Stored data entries
(* ===== verification/LoadSpec.v ===== *)
(** * What loading needs of memory and the page file

    The contents of an address space and of its page file as seen by a loader, the
    laws of the operations of the class [LoadOps] on them, and the steps that put
    single pages in place: a fresh page in the working set, bytes written to it,
    pages of a segment in the page file. *)

From S2P Require Import Prelude Queue Paging PagingSpec WorkingSet VMSpec FaultSpec Loader.
From S2P Require PageFile.

(** ** The view of a loader and its laws *)

(** [umem s va] is the byte at a mapped address, [file s] the page file of the
    environment [owner] by page number. [ready n s]: [n] more frames, kernel heap
    blocks, page tables or pages of the page file can be had. *)
Class LoadView (E : Type) := {
  owner : Z;
  umem : E → Z → Z;
  file : E → gmap Z (list Z);
  ready : nat → E → Prop;
  given : E → gset Z              (* the blocks that the kernel heap has given out *)
}.
(** No two pages share a frame. *)
Definition private {E dir} `{VMView E dir} (s : E) : Prop := ∀ va va',
  user va → user va' → maps (pte va s) = true → maps (pte va' s) = true → PPN (pte va s) = PPN (pte va' s) → page va = page va'.
Definition same_bytes {E} `{LoadView E} (s s' : E) : Prop := (∀ va, umem s' va = umem s va) ∧ file s' = file s.
Definition same_space {E dir} `{VMView E dir} (s s' : E) : Prop :=
  ∀ va, user va → pte va s' = pte va s ∧ (tabled va s → tabled va s').

Class LoadLaws (E : Type) `{VM E} `{LoadOps E} (dir : Z) `{!VMView E dir} `{!LoadView E} : Prop := {
  ll_page va va' s : user va → user va' → page va = page va' → pte va s = pte va' s;
  ll_tabled va va' s : user va → user va' → page va = page va' → tabled va s → tabled va' s;
  ll_range A va s : vm_ok A s → user va → tabled va s → 0 ≤ pte va s < 4294967296;
  ll_alloc A n s : vm_ok A s → ready (S n) s → wp allocate_frame (λ r s', r.2 ∉ A ∧ vm_ok ({[r.2]} ∪ A) s' ∧ ready n s' ∧ given s' = given s ∧
    (∀ va, user va → maps (pte va s) = true → PPN (pte va s) ≠ r.2) ∧ same_space s s' ∧ same_bytes s s') s;
  ll_map A fi va perm n s : vm_ok A s → ready (S n) s → fi ∈ A → user va → maps (pte va s) = false → 0 ≤ perm < 4096 → Z.land perm PERM_BUFFERED = 0 →
    wp (loadtime_map_frame dir fi va perm) (λ _ s', vm_ok (A ∖ {[fi]}) s' ∧ ready n s' ∧ given s ⊆ given s' ∧ tabled va s' ∧
      (∃ e', pte_upd va e' s s' ∧ maps e' = true ∧ PPN e' = fi) ∧
      (∀ va', user va' → page va' ≠ page va → umem s' va' = umem s va') ∧ file s' = file s) s;
  ll_kmalloc A size n s : vm_ok A s → ready (S n) s → wp (kmalloc size) (λ p s', p ∉ given s ∧ given s' = {[p]} ∪ given s ∧ p ≠ NULL ∧
    vm_ok A s' ∧ ready n s' ∧ same_space s s' ∧ same_bytes s s') s;
  ll_store A va b n s : vm_ok A s → ready n s → private s → user va → tabled va s → maps (pte va s) = true → 0 ≤ b < 256 →
    wp (store dir va b) (λ _ s', vm_ok A s' ∧ ready n s' ∧ given s' = given s ∧ umem s' va = b ∧ (∀ va', user va' → va' ≠ va → umem s' va' = umem s va') ∧
      file s' = file s ∧ ∃ e', pte_upd va e' s s' ∧ maps e' = true ∧ PPN e' = PPN (pte va s)) s;
  ll_clean A va n s : vm_ok A s → ready n s → user va → tabled va s → maps (pte va s) = true →
    wp (r ← get_page_table dir va; e ← entry r.2 (PTX va); set_entry r.2 (PTX va) (Z.land e (Z.lnot PERM_MODIFIED)))
      (λ _ s', vm_ok A s' ∧ ready n s' ∧ given s' = given s ∧ pte_upd va (Z.ldiff (pte va s) PERM_MODIFIED) s s' ∧ same_bytes s s') s;
  ll_add A va bytes n s : vm_ok A s → ready (S n) s → user va → (4096 | va) → length bytes = 4096%nat →
    wp (pf_add_env_page owner va bytes) (λ r s', r ≠ PageFile.E_NO_PAGE_FILE_SPACE ∧ vm_ok A s' ∧ ready n s' ∧ given s' = given s ∧ same_space s s' ∧
      (∀ va, umem s' va = umem s va) ∧ file s' = <[page va := bytes]> (file s)) s;
  ll_add_empty A va n s : vm_ok A s → ready (S n) s → user va → (4096 | va) →
    wp (pf_add_empty_env_page owner va true) (λ r s', r ≠ PageFile.E_NO_PAGE_FILE_SPACE ∧ vm_ok A s' ∧ ready n s' ∧ given s' = given s ∧ same_space s s' ∧
      (∀ va, umem s' va = umem s va) ∧ file s' = <[page va := replicate 4096 0]> (file s)) s
}.

Section load.
Context {E : Type} `{VM E} `{LoadOps E} {dir : Z} `{!VMView E dir} `{!LoadView E} `{!LoadLaws E dir}.
Implicit Types s : fstate E.

Lemma wp_onl {A} (c : M (fstate E) A) (Q : A → lstate E → Prop) (s : lstate E) : wp c (λ a f, Q a (set_lfs f s)) (lfs s) → wp (onl c) Q s.
Proof. unfold wp, onl, zoom. by destruct (c (lfs s)). Qed.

# [Your goal]
Nothing in the entries may change. Retype them all.

# [Answer to the problem]
(* ===== verification/LoadSpec.v ===== *)
(** * What loading needs of memory and the page file

    The contents of an address space and of its page file as seen by a loader, the
    laws of the operations of the class [LoadOps] on them, and the steps that put
    single pages in place: a fresh page in the working set, bytes written to it,
    pages of a segment in the page file. *)

From S2P Require Import Prelude Queue Paging PagingSpec WorkingSet VMSpec FaultSpec Loader.
From S2P Require PageFile.

(** ** The view of a loader and its laws *)

(** [umem s va] is the byte at a mapped address, [file s] the page file of the
    environment [owner] by page number. [ready n s]: [n] more frames, kernel heap
    blocks, page tables or pages of the page file can be had. *)
Class LoadView (E : Type) := {
  owner : Z;
  umem : E → Z → Z;
  file : E → gmap Z (list Z);
  ready : nat → E → Prop;
  given : E → gset Z              (* the blocks that the kernel heap has given out *)
}.
(** No two pages share a frame. *)
Definition private {E dir} `{VMView E dir} (s : E) : Prop := ∀ va va',
  user va → user va' → maps (pte va s) = true → maps (pte va' s) = true → PPN (pte va s) = PPN (pte va' s) → page va = page va'.
Definition same_bytes {E} `{LoadView E} (s s' : E) : Prop := (∀ va, umem s' va = umem s va) ∧ file s' = file s.
Definition same_space {E dir} `{VMView E dir} (s s' : E) : Prop :=
  ∀ va, user va → pte va s' = pte va s ∧ (tabled va s → tabled va s').

Class LoadLaws (E : Type) `{VM E} `{LoadOps E} (dir : Z) `{!VMView E dir} `{!LoadView E} : Prop := {
  ll_page va va' s : user va → user va' → page va = page va' → pte va s = pte va' s;
  ll_tabled va va' s : user va → user va' → page va = page va' → tabled va s → tabled va' s;
  ll_range A va s : vm_ok A s → user va → tabled va s → 0 ≤ pte va s < 4294967296;
  ll_alloc A n s : vm_ok A s → ready (S n) s → wp allocate_frame (λ r s', r.2 ∉ A ∧ vm_ok ({[r.2]} ∪ A) s' ∧ ready n s' ∧ given s' = given s ∧
    (∀ va, user va → maps (pte va s) = true → PPN (pte va s) ≠ r.2) ∧ same_space s s' ∧ same_bytes s s') s;
  ll_map A fi va perm n s : vm_ok A s → ready (S n) s → fi ∈ A → user va → maps (pte va s) = false → 0 ≤ perm < 4096 → Z.land perm PERM_BUFFERED = 0 →
    wp (loadtime_map_frame dir fi va perm) (λ _ s', vm_ok (A ∖ {[fi]}) s' ∧ ready n s' ∧ given s ⊆ given s' ∧ tabled va s' ∧
      (∃ e', pte_upd va e' s s' ∧ maps e' = true ∧ PPN e' = fi) ∧
      (∀ va', user va' → page va' ≠ page va → umem s' va' = umem s va') ∧ file s' = file s) s;
  ll_kmalloc A size n s : vm_ok A s → ready (S n) s → wp (kmalloc size) (λ p s', p ∉ given s ∧ given s' = {[p]} ∪ given s ∧ p ≠ NULL ∧
    vm_ok A s' ∧ ready n s' ∧ same_space s s' ∧ same_bytes s s') s;
  ll_store A va b n s : vm_ok A s → ready n s → private s → user va → tabled va s → maps (pte va s) = true → 0 ≤ b < 256 →
    wp (store dir va b) (λ _ s', vm_ok A s' ∧ ready n s' ∧ given s' = given s ∧ umem s' va = b ∧ (∀ va', user va' → va' ≠ va → umem s' va' = umem s va') ∧
      file s' = file s ∧ ∃ e', pte_upd va e' s s' ∧ maps e' = true ∧ PPN e' = PPN (pte va s)) s;
  ll_clean A va n s : vm_ok A s → ready n s → user va → tabled va s → maps (pte va s) = true →
    wp (r ← get_page_table dir va; e ← entry r.2 (PTX va); set_entry r.2 (PTX va) (Z.land e (Z.lnot PERM_MODIFIED)))
      (λ _ s', vm_ok A s' ∧ ready n s' ∧ given s' = given s ∧ pte_upd va (Z.ldiff (pte va s) PERM_MODIFIED) s s' ∧ same_bytes s s') s;
  ll_add A va bytes n s : vm_ok A s → ready (S n) s → user va → (4096 | va) → length bytes = 4096%nat →
    wp (pf_add_env_page owner va bytes) (λ r s', r ≠ PageFile.E_NO_PAGE_FILE_SPACE ∧ vm_ok A s' ∧ ready n s' ∧ given s' = given s ∧ same_space s s' ∧
      (∀ va, umem s' va = umem s va) ∧ file s' = <[page va := bytes]> (file s)) s;
  ll_add_empty A va n s : vm_ok A s → ready (S n) s → user va → (4096 | va) →
    wp (pf_add_empty_env_page owner va true) (λ r s', r ≠ PageFile.E_NO_PAGE_FILE_SPACE ∧ vm_ok A s' ∧ ready n s' ∧ given s' = given s ∧ same_space s s' ∧
      (∀ va, umem s' va = umem s va) ∧ file s' = <[page va := replicate 4096 0]> (file s)) s
}.

Section load.
Context {E : Type} `{VM E} `{LoadOps E} {dir : Z} `{!VMView E dir} `{!LoadView E} `{!LoadLaws E dir}.
Implicit Types s : fstate E.

Lemma wp_onl {A} (c : M (fstate E) A) (Q : A → lstate E → Prop) (s : lstate E) : wp c (λ a f, Q a (set_lfs f s)) (lfs s) → wp (onl c) Q s.
Proof. unfold wp, onl, zoom. by destruct (c (lfs s)). Qed.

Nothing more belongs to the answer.